Grand poète, grand groupe, grand chanteur : ça valait bien la création d’une nouvelle rubrique. C’est vrai que pour l’inaugurer, on aurait pu parler de quelque chose de plus classique : une chanson de Brel, Brassens ou Bruni (cherche l’intrus). Ben non, on va parler metal, mais attention, du metôl pas banôl. En effet, sous le titre « The Death Minstrel » se cache un poème mis en musique par l’excellent groupe Procession. Tu as bien lu. UN POÈME. Tu te dis peut-être que des metalleux-poètes, ça n’existe pas, ou alors c’est très rare, un peu comme un straight edge aux fêtes de Bayonne ou une bonne émission de télé en prime time. Et bien F&D va te montrer que non seulement c’est possible, mais qu’en plus ça peut te coller le frisson.

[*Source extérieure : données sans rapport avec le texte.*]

(** C10 at the model of JavaScript values. *)
Lemma C10_script_type_converter_witness :
  (forall s, string_FromV8 (GinBindings := Model.bindings) (StringToV8 s) = Some s) /\
  ScriptType_FromV8 (H := Model.bindings) (Model.V8String "service-worker")
  = Some kServiceWorker /\
  ScriptType_FromV8 (H := Model.bindings) (Model.V8String "worker") = None.
Proof.
  split; [reflexivity|].
  pose proof (C10_script_type_converter (H := Model.bindings)
                (fun s => eq_refl)) as (_ & _ & _ & Hsw & _ & Hother).
  split; [exact Hsw|].
  apply (Hother "worker"%string); discriminate.
Defined.

(** C9: FromV8 returns true exactly when the value converts to a
    dictionary in which "type", "filePath" and "id" are present with
    values that convert; "_deprecated" plays no part in that, and when the
    dictionary has no "_deprecated" the deprecated field of the output
    keeps the value it had (false for a default-initialised output). *)
Theorem C9_from_v8_success `{GinBindings} (val : Value) (out : PreloadScript) :
  (fst (PreloadScript_FromV8 val out) = true <->
   exists options,
     Dictionary_FromV8 val = Some options /\
     has_convertible ScriptType_FromV8 "type" options /\
     has_convertible FilePath_FromV8 "filePath" options /\
     has_convertible string_FromV8 "id" options) /\
  ((forall options, Dictionary_FromV8 val = Some options ->
      Dictionary_GetValue "_deprecated" options = None) ->
   deprecated (snd (PreloadScript_FromV8 val out)) = deprecated out /\
   (deprecated out = false ->
    deprecated (snd (PreloadScript_FromV8 val out)) = false)).
Proof.
  split.
  - split.
    + unfold PreloadScript_FromV8.
      destruct (Dictionary_FromV8 val) as [options|]; [|discriminate].
      destruct (Dictionary_Get ScriptType_FromV8 "type" options) eqn:Ht;
        [|discriminate].
      destruct (Dictionary_Get FilePath_FromV8 "filePath" options) eqn:Hp;
        [|discriminate].
      destruct (Dictionary_Get string_FromV8 "id" options) eqn:Hi;
        [|discriminate].
      intros _. exists options.
      rewrite <- !Dictionary_Get_is_Some, Ht, Hp, Hi. repeat split; eauto.
    + intros (options & Hd & Ht & Hp & Hi).
      apply Dictionary_Get_is_Some in Ht as [t Ht], Hp as [p Hp], Hi as [i Hi].
      now rewrite (FromV8_fields val out options t p i).
  - intros Habsent.
    pose proof (FromV8_deprecated_kept val out Habsent) as Hkept.
    split; [exact Hkept|]. intros Hfalse. now rewrite Hkept.
Qed.

(** C8: for every PreloadScript [s], ToV8 yields a value from which FromV8
    succeeds and reads back the id, the script type and the file path of
    [s].  ToV8 puts no "_deprecated" in the dictionary, so the deprecated
    field of the result is the one the output had before: false for a
    default-initialised output, whatever [deprecated s] is.  It relies on
    the laws of the binding layer. *)
Theorem C8_round_trip `{GinBindings} (laws : GinLaws) (s out : PreloadScript) :
  exists v,
    PreloadScript_ToV8 s = Some v /\
    (forall options, Dictionary_FromV8 v = Some options ->
       Dictionary_GetValue "_deprecated" options = None) /\
    PreloadScript_FromV8 v out
    = (true, {| id := id s; script_type := script_type s;
                file_path := file_path s; deprecated := deprecated out |}) /\
    (deprecated out = false ->
     deprecated (snd (PreloadScript_FromV8 v out)) = false).
Proof.
  unfold PreloadScript_ToV8, Dictionary_Set, string_ToV8.
  rewrite ScriptType_ToV8_total. simpl.
  set (name := match script_type s with
               | kWebFrame => "frame"%string
               | kServiceWorker => "service-worker"%string
               end).
  set (dict := Dictionary_SetValue "type" (StringToV8 name) _).
  assert (Habsent : Dictionary_GetValue "_deprecated" dict = None).
  { unfold dict. rewrite !get_set_other by discriminate. apply get_new. }
  assert (Hread : PreloadScript_FromV8 (Dictionary_ToV8 dict) out
                  = (true, {| id := id s; script_type := script_type s;
                              file_path := file_path s;
                              deprecated := deprecated out |})).
  { rewrite (FromV8_fields _ out dict (script_type s) (file_path s) (id s)).
    - unfold Dictionary_Get. now rewrite Habsent.
    - apply dictionary_round_trip.
    - unfold Dictionary_Get, dict. rewrite get_set_same.
      rewrite (ScriptType_FromV8_string string_round_trip).
      unfold name. now destruct (script_type s).
    - unfold Dictionary_Get, dict.
      rewrite !get_set_other by discriminate. rewrite get_set_same.
      apply FilePath_round_trip.
    - unfold Dictionary_Get, dict.
      rewrite get_set_other by discriminate. rewrite get_set_same.
      apply string_round_trip. }
  exists (Dictionary_ToV8 dict). split; [reflexivity|]. split.
  - intros options Hd. rewrite dictionary_round_trip in Hd.
    now inversion Hd; subst.
  - split; [exact Hread|]. rewrite Hread. simpl. auto.
Qed.

(** C8 at the model of JavaScript values, for a script whose deprecated
    flag is set and an output whose flag is not. *)
Lemma C8_round_trip_witness :
  let s := Model.script "a" kServiceWorker "/preload.js" true in
  let out := Model.script "" kWebFrame "" false in
  exists v,
    PreloadScript_ToV8 s = Some v /\
    PreloadScript_FromV8 v out
    = (true, Model.script "a" kServiceWorker "/preload.js" false).
Proof.
  intros s out.
  destruct (C8_round_trip (H := Model.bindings) model_laws s out)
    as (v & Hto & _ & Hfrom & _).
  exists v. split; [exact Hto | exact Hfrom].
Defined.

End PreloadScriptProofs.

(* ===================================================================== *)
(** * Part VI: the shape of the smooth corners, in exact arithmetic      *)
(* ===================================================================== *)

Module SmoothCorners.
Import SmoothRoundRect Exact Geometry PathGeometry SmoothRoundRectProofs.
Local Open Scope R_scope.

(** ** The connecting angle *)

Section Trig.
Variable xi : R.
Hypothesis Hxi : 0 < xi <= 1.
Let alpha := arc_connecting_angle xi.

Lemma tan_half_positive : 0 < tan (alpha / 2).
Proof.
  destruct (alpha_range xi Hxi) as [[H0 H1] _]. fold alpha in H0, H1.
  pose proof PI_RGT_0. apply tan_gt_0; lra.
Qed.

Lemma half_angle :
  tan (alpha / 2) * sin alpha = 1 - cos alpha /\
  tan (alpha / 2) * (1 + cos alpha) = sin alpha.
Proof.
  destruct (alpha_range xi Hxi) as [[H0 H1] _]. fold alpha in H0, H1.
  pose proof PI_RGT_0.
  assert (Hch : 0 < cos (alpha / 2)) by (apply cos_gt_0; lra).
  set (h := alpha / 2) in *.
  assert (Hs : sin alpha = 2 * sin h * cos h).
  { replace alpha with (2 * h) by (unfold h; lra). apply sin_2a. }
  assert (Hc1 : cos alpha = 1 - 2 * sin h * sin h).
  { replace alpha with (2 * h) by (unfold h; lra). apply cos_2a_sin. }
  assert (Hc2 : cos alpha = 2 * cos h * cos h - 1).
  { replace alpha with (2 * h) by (unfold h; lra). apply cos_2a_cos. }
  split.
  - rewrite Hs, Hc1. unfold tan. field. lra.
  - rewrite Hs, Hc2. unfold tan. field. lra.
Qed.

Lemma sin_le_cos :
  sin alpha <= cos alpha /\
  (xi < 1 -> sin alpha < cos alpha) /\
  (xi = 1 -> sin alpha = cos alpha).
Proof.
  destruct (alpha_range xi Hxi) as [[H0 H1] _]. fold alpha in H0, H1.
  pose proof PI_RGT_0.
  assert (Hstrict : xi < 1 -> sin alpha < cos alpha).
  { intros Hlt. rewrite <- (sin_shift alpha).
    assert (alpha < PI / 4).
    { unfold alpha, arc_connecting_angle, PI_DIV_4.
      cbn [fmul pi_div_4_as_float Exact.ops]. nra. }
    apply sin_increasing_1; lra. }
  assert (Heq : xi = 1 -> sin alpha = cos alpha).
  { intros ->. unfold alpha, arc_connecting_angle, PI_DIV_4.
    cbn [fmul pi_div_4_as_float Exact.ops]. rewrite Rmult_1_r.
    now rewrite sin_PI4, cos_PI4. }
  split; [|split; assumption].
  destruct (Rle_lt_or_eq_dec xi 1 (proj2 Hxi)) as [Hlt|Heq1].
  - left. now apply Hstrict.
  - right. now apply Heq.
Qed.

End Trig.

(** ** The offsets *)

Ltac expose_segments H :=
  unfold CalculateSmoothRoundRect, segments in H;
  cbn [moveTo cubicTo arcTo lineTo close app segments_from] in H;
  unfold padd, psub, MakeXPoint, MakeYPoint, Make in H;
  cbn [fX fY fadd fsub fneg fconst Exact.ops] in H.

Ltac expose_segments_goal :=
  unfold CalculateSmoothRoundRect, segments;
  cbn [moveTo cubicTo arcTo lineTo close app segments_from];
  unfold padd, psub, MakeXPoint, MakeYPoint, Make;
  cbn [fX fY fadd fsub fneg fconst Exact.ops].

Lemma offsets_values (xi radius : R) :
  let alpha := arc_connecting_angle xi in
  fX (arc_connecting_vector xi radius) = (1 - sin alpha) * radius /\
  fY (arc_connecting_vector xi radius) = (1 - cos alpha) * radius /\
  arc_curve_offset xi radius
  = fX (arc_connecting_vector xi radius) + tan (alpha / 2) * cos alpha * radius /\
  smoothing_rounding_segment_length xi radius = (1 + xi) * radius /\
  edge_curve_offset xi radius
  = smoothing_rounding_segment_length xi radius
    - (smoothing_rounding_segment_length xi radius - arc_curve_offset xi radius)
      * (2 / 3).
Proof. intros alpha. repeat split; reflexivity. Qed.

(** The arc curve offset, by the half-angle formulas. *)
Lemma arc_offset_closed_form (xi radius : R) :
  0 < xi <= 1 ->
  arc_curve_offset xi radius
  = radius * (1 - tan (arc_connecting_angle xi / 2)).
Proof.
  intros Hxi.
  destruct (half_angle xi Hxi) as [T2 T3].
  destruct (offsets_values xi radius) as (Hvx & _ & Ha & _).
  cbv zeta in Hvx, Ha. rewrite Ha, Hvx.
  set (t := tan (arc_connecting_angle xi / 2)) in *.
  set (sa := sin (arc_connecting_angle xi)) in *.
  set (ca := cos (arc_connecting_angle xi)) in *.
  clearbody t sa ca. nra.
Qed.

Lemma offsets_order (xi radius : R) :
  0 < xi <= 1 -> 0 < radius ->
  let p := smoothing_rounding_segment_length xi radius in
  let e := edge_curve_offset xi radius in
  let a := arc_curve_offset xi radius in
  let v := arc_connecting_vector xi radius in
  0 < fX v < a /\ a < radius /\ radius < p /\ a < e < p /\
  0 < fY v <= fX v.
Proof.
  intros Hxi Hr p e a v.
  pose proof (arc_offset_closed_form xi radius Hxi) as Hacf. fold a in Hacf.
  destruct (half_angle xi Hxi) as [T2 T3].
  pose proof (tan_half_positive xi Hxi) as Ht.
  destruct (offsets_values xi radius) as (Hvx & Hvy & Ha & Hp & He).
  cbv zeta in Hvx, Hvy, Ha. fold v in Hvx, Hvy, Ha. fold a in Ha, He.
  fold p in Hp, He. fold e in He.
  destruct (sin_alpha_range xi Hxi) as [Hs0 Hs1].
  destruct (sin_le_cos xi Hxi) as (Hsc & _ & _).
  destruct (alpha_range xi Hxi) as [[H0 H1] H2].
  pose proof PI_RGT_0 as Hpi. pose proof PI_4 as Hpi4.
  set (alpha := arc_connecting_angle xi) in *.
  assert (Hc : 0 < cos alpha) by (apply cos_gt_0; lra).
  assert (Hc1 : cos alpha < 1).
  { assert (0 < sin alpha) by (apply sin_gt_0; lra).
    pose proof (sin2_cos2 alpha) as Hsq. unfold Rsqr in Hsq. nra. }
  assert (Hs : sin alpha < 1).
  { pose proof (sin_lt_x alpha H0). lra. }
  set (t := tan (alpha / 2)) in *. set (sa := sin alpha) in *.
  set (ca := cos alpha) in *. clearbody t sa ca v p e a.
  assert (Htc : 0 < t * ca) by nra.
  split; [split; [rewrite Hvx; nra|rewrite Ha; nra]|].
  split; [nra|]. split; [nra|].
  split; [split; nra|].
  split; [rewrite Hvy; nra|rewrite Hvx, Hvy; nra].
Qed.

Le titre figure sur l’album To Reap Heavens Apart (2013), dont on a vanté les immenses qualités ici. Pour rappel Procession est un groupe de doom metal (tendance heavy/lyrique) né au Chili, aujourd’hui installé en Suède, à l’exception de son bassiste fidèle à la patrie. La première chose qui nous a poussé à écrire ces lignes, c’est la « chanson » elle-même, point culminant d’un disque de haute volée. Une pure merveille, qui a pu voir le jour grâce au concours du légendaire chanteur A.A. Nemtheanga (Primordial, Dread Sovereign, Twilight Of The Gods) ayant accepté l’invitation du groupe. La seconde, c’est que l’idée est particulièrement originale, dans un domaine musical (le doom) assez codifié. Plus largement, de toute l’histoire du metal, peu se sont aventurés à réciter l’intégralité d’un poème, tout en l’intégrant de manière cohérente à un album. Il y a bien eu Arcturus (Poe) ou Agalloch (Yeats), mais rien de très marquant. Il doit certainement y avoir d’autres exemples, mais pas des masses. Enfin, « The Death Minstrel » recèle une actualité brûlante puisque Dread Sovereign rejoint ce soir à Rotterdam la tournée européenne de Procession. L’occasion peut-être (soyons fous) de voir Nemtheanga réciter ce poème sous ton regard admiratif.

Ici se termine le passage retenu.